Assigned task
Only the lines of the data below from the one with "(** ** The phone's data *)" through the one with "stdout : str;" are wanted. Repeat them exactly.

Extracted data below:

(* ===== verification/ProxyBase.v ===== *)
(** * The iOS proxy: what it is built on ([src/tools/pipette-ios-proxy/src/])

    The proxy drives the phones attached to one Mac and claims jobs for them. This file has
    what its parts share: the errors it tells apart, the phone's and the server's data, and
    the operations it asks of the management server, of the phone and of its own state, each
    free to answer anything. A program is a function of the phone it drives and of the world;
    a traced world records what the program asked, and [emits] is how a program's trace is
    reasoned about. *)

From Stdlib Require Import ZArith Lia String.
From stdpp Require Import prelude list.
From S2P Require Import Prelude Str Wait Json Errors Protocol.

Local Open Scope Z_scope.

(** ** Errors

    An [anyhow::Error] as the proxy uses one: the text [{error:#}] prints, and the errors of
    its chain that code looks for by type. *)

Inductive Cause :=
| MgmtFailed (e : MgmtError)
| DevicectlFault (domain : str) (code : Z) (description : str)
| IdentityReplaced (checked device expected found : str)
| ClientNotApproved (client_id : str)
| SignatureRefused (client_id : str)
| OperatorNeeded
| RuntimesListFailed (outcome : str)
| NoBuildFor
| OtherFailure.

Record Error := { shown : str; causes : list Cause }.

Definition error_at (c : Cause) (text : str) : Error := {| shown := text; causes := [c] |}.

Definition bail (text : str) : Error := error_at OtherFailure text.

(** [.context(what)]: one more text in front, and no cause that is looked for. *)
Definition with_context (what : str) (e : Error) : Error :=
  {| shown := what ++ lit ": " ++ shown e; causes := causes e |}.

Definition in_context {T} (what : str) (r : result T Error) : result T Error :=
  match r with
  | Ok t => Ok t
  | Err e => Err (with_context what e)
  end.

(** ** The server's data *)

Inductive ClientStatus := Pending | Approved | OtherStatus (name : str).

Definition is_approved (s : ClientStatus) : bool :=
  match s with Approved => true | Pending | OtherStatus _ => false end.

Record ClientProfile := {
  cp_client_id : str;
  cp_status : ClientStatus;
  reindex_pending : bool;
  cp_capabilities : list str;
}.

(** What the runtime printed, from [pipette-plan-types]. *)
Record RuntimeOutput := { runtime_stdout : option str; runtime_stderr : option str }.

Definition no_output : RuntimeOutput := {| runtime_stdout := None; runtime_stderr := None |}.

(** What [POST /benchmarks] carries: a payload, or a failure with the runtime's output. *)
Inductive Submission :=
| ResultBody (payload : Value)
| JobFailed (failure : FailureSubmission) (output : RuntimeOutput).

(** What [PATCH /clients/me] carries. The fields iOS never fills ([device_gpu_*],
    [device_npu_*]) are left out. *)
Record DeviceProfileFields := {
  dp_device_name : option str;
  device_form_factor : option str;
  device_os_name : option str;
  device_os_version : option str;
  device_cpu_arch : option str;
  device_os_family : option str;
  device_chip_model : option str;
  device_ram_bytes : option Z;
  dp_capabilities : option (list str);
}.

Definition Report : Type := str * DeviceProfileFields.

(** ** The phone's data *)

Inductive Reachability :=
| Reachable (os_version : option str)
| Unreachable (reason : str).

Record InstalledApp := { app_bundle_id : str; app_version_of : option str }.

Inductive SentinelStream := OnStdout | OnStderr.

Record ConsoleRun := {
  stdout : str;
  stderr : str;
  sentinel : option Z;
  exit_code : option Z;
  timed_out : bool;
  engine_time : option Z;
  aborted : bool;
  stopped : bool;
  silent : bool;
}.

(** One launch of the app: its arguments, its two deadlines, where its sentinel is, and
    whether the claim's lease and the stop signal end it (a run) or nothing does (a verb). *)
Record Launch := {
  launch_bundle : str;
  launch_args : list str;
  launch_deadline : Z;
  launch_first_line : Z;
  launch_sentinel : SentinelStream;
  launch_watched : bool;
}.

Record ResultRef := { ref_job_id : str; ref_cell_id : str }.

#[export] Instance ResultRef_eq_dec : EqDecision ResultRef.
Proof. solve_decision. Defined.

(** ** The proxy's own records ([state.rs]) *)

Record InstalledBuild := { build_path : option str; build_version : option str }.

Definition unknown_build : InstalledBuild := {| build_path := None; build_version := None |}.

Record DeviceFacts := {
  fact_name : option str;
  fact_chip_model : option str;
  fact_ram_bytes : option Z;
}.

#[export] Instance DeviceFacts_eq_dec : EqDecision DeviceFacts.
Proof. solve_decision. Defined.

Definition no_facts : DeviceFacts :=
  {| fact_name := None; fact_chip_model := None; fact_ram_bytes := None |}.

Definition non_empty (s : str) : option str :=
  match s with [] => None | _ => Some s end.

(** [DeviceFacts::from_payload]. *)
Definition fact_text (payload : Value) (key : str) : option str :=
  v ← get key payload; s ← as_str v; non_empty (trim s).

Definition from_payload (payload : Value) : option DeviceFacts :=
  let facts :=
    {| fact_name := fact_text payload (lit "device_name");
       fact_chip_model := fact_text payload (lit "device_chip_model");
       fact_ram_bytes :=
         (v ← get (lit "device_ram_bytes") payload; bytes ← as_u64 v;
          if 0 <? bytes then Some bytes else None) |} in
  if decide (facts = no_facts) then None else Some facts.

(** ** What the proxy asks of the world *)

(** [client_api], signed as the phone's client. *)
Class MgmtClient (W : Type) := {
  px_claim : W -> result (option ClaimedJob) MgmtError * W;
  px_heartbeat : str -> W -> result unit MgmtError * W;
  px_reclaim : str -> W -> result unit MgmtError * W;
  px_submit_result : Submission -> W -> result str MgmtError * W;
  px_get_benchmark : str -> W -> result unit MgmtError * W;
  px_me : W -> result ClientProfile MgmtError * W;
  px_update_me : Report -> W -> result ClientProfile MgmtError * W;
}.

(** [DeviceControl]. A launch answers the stdout lines it forwarded as they came, and the
    run. *)
Class DeviceControl (W : Type) := {
  reachability : str -> W -> Reachability * W;
  info_apps : str -> W -> result (list InstalledApp) Error * W;
  verify_installable : str -> W -> result unit Error * W;
  install_app : str -> W -> result unit Error * W;
  launch_console : Launch -> W -> (list str * result ConsoleRun Error) * W;
}.

(** [random_upto n] is [fastrand::u64(0..=n)]. The clock, the flags, the lease's heartbeat thread and the files of one phone. *)
Class ProxyHost (W : Type) := {
  instant : W -> Z * W;
  now_text : W -> str * W;
  random_upto : Z -> W -> Z * W;
  stop_raised : W -> bool * W;
  thread_sleep : Z -> W -> W;
  lease_start : str -> Z -> W -> W;
  heartbeat_stop : W -> W;
  lease_drop : W -> W;
  lost_raised : W -> bool * W;
  pin_hold : str -> str -> Z -> W -> result unit Error * W;
  pin_release : W -> result unit Error * W;
  store_installed : InstalledBuild -> W -> result unit Error * W;
  load_installed : W -> result InstalledBuild Error * W;
  store_facts : DeviceFacts -> W -> result unit Error * W;
}.

(** ** Programs *)

(** A program over a state of its own and the world. *)
Definition prog (S W T : Type) : Type := S * W -> T * (S * W).

Section Programs.
Context {S W : Type}.

Definition ret {T} (t : T) : prog S W T := fun s => (t, s).

Definition bind {T U} (m : prog S W T) (k : T -> prog S W U) : prog S W U :=
  fun s => let '(t, s) := m s in k t s.

(** An operation of the world. *)
Definition io {T} (op : W -> T * W) : prog S W T :=
  fun s => let '(t, w) := op s.2 in (t, (s.1, w)).

Definition io_ (op : W -> W) : prog S W unit := fun s => (tt, (s.1, op s.2)).

Definition get_state : prog S W S := fun s => (s.1, s).
Definition set_state (x : S) : prog S W unit := fun s => (tt, (x, s.2)).

(** The [?] operator. *)
Definition try_bind {T U E} (m : prog S W (result T E)) (k : T -> prog S W (result U E))
    : prog S W (result U E) :=
  bind m (fun r => match r with Ok t => k t | Err e => ret (Err e) end).

Fixpoint each {A T} (f : A -> prog S W T) (l : list A) : prog S W (list T) :=
  match l with
  | [] => ret []
  | a :: l => bind (f a) (fun t => bind (each f l) (fun ts => ret (t :: ts)))
  end.

(** [iter.map(f).collect::<Result<_, _>>()]: stops at the first error. *)
Fixpoint try_each {A T E} (f : A -> prog S W (result T E)) (l : list A)
    : prog S W (result (list T) E) :=
  match l with
  | [] => ret (Ok [])
  | a :: l => try_bind (f a) (fun t => try_bind (try_each f l) (fun ts => ret (Ok (t :: ts))))
  end.
End Programs.

Declare Scope proxy_scope.
Delimit Scope proxy_scope with proxy.

Notation "'do' x <- m ; k" := (bind m (fun x => k))
  (at level 20, x pattern, m at level 100, k at level 200) : proxy_scope.
Notation "'do?' x <- m ; k" := (try_bind m (fun x => k))
  (at level 20, x pattern, m at level 100, k at level 200) : proxy_scope.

End of Extracted data.

Solved exercise
(** ** The phone's data *)

Inductive Reachability :=
| Reachable (os_version : option str)
| Unreachable (reason : str).

Record InstalledApp := { app_bundle_id : str; app_version_of : option str }.

Inductive SentinelStream := OnStdout | OnStderr.

Record ConsoleRun := {
  stdout : str;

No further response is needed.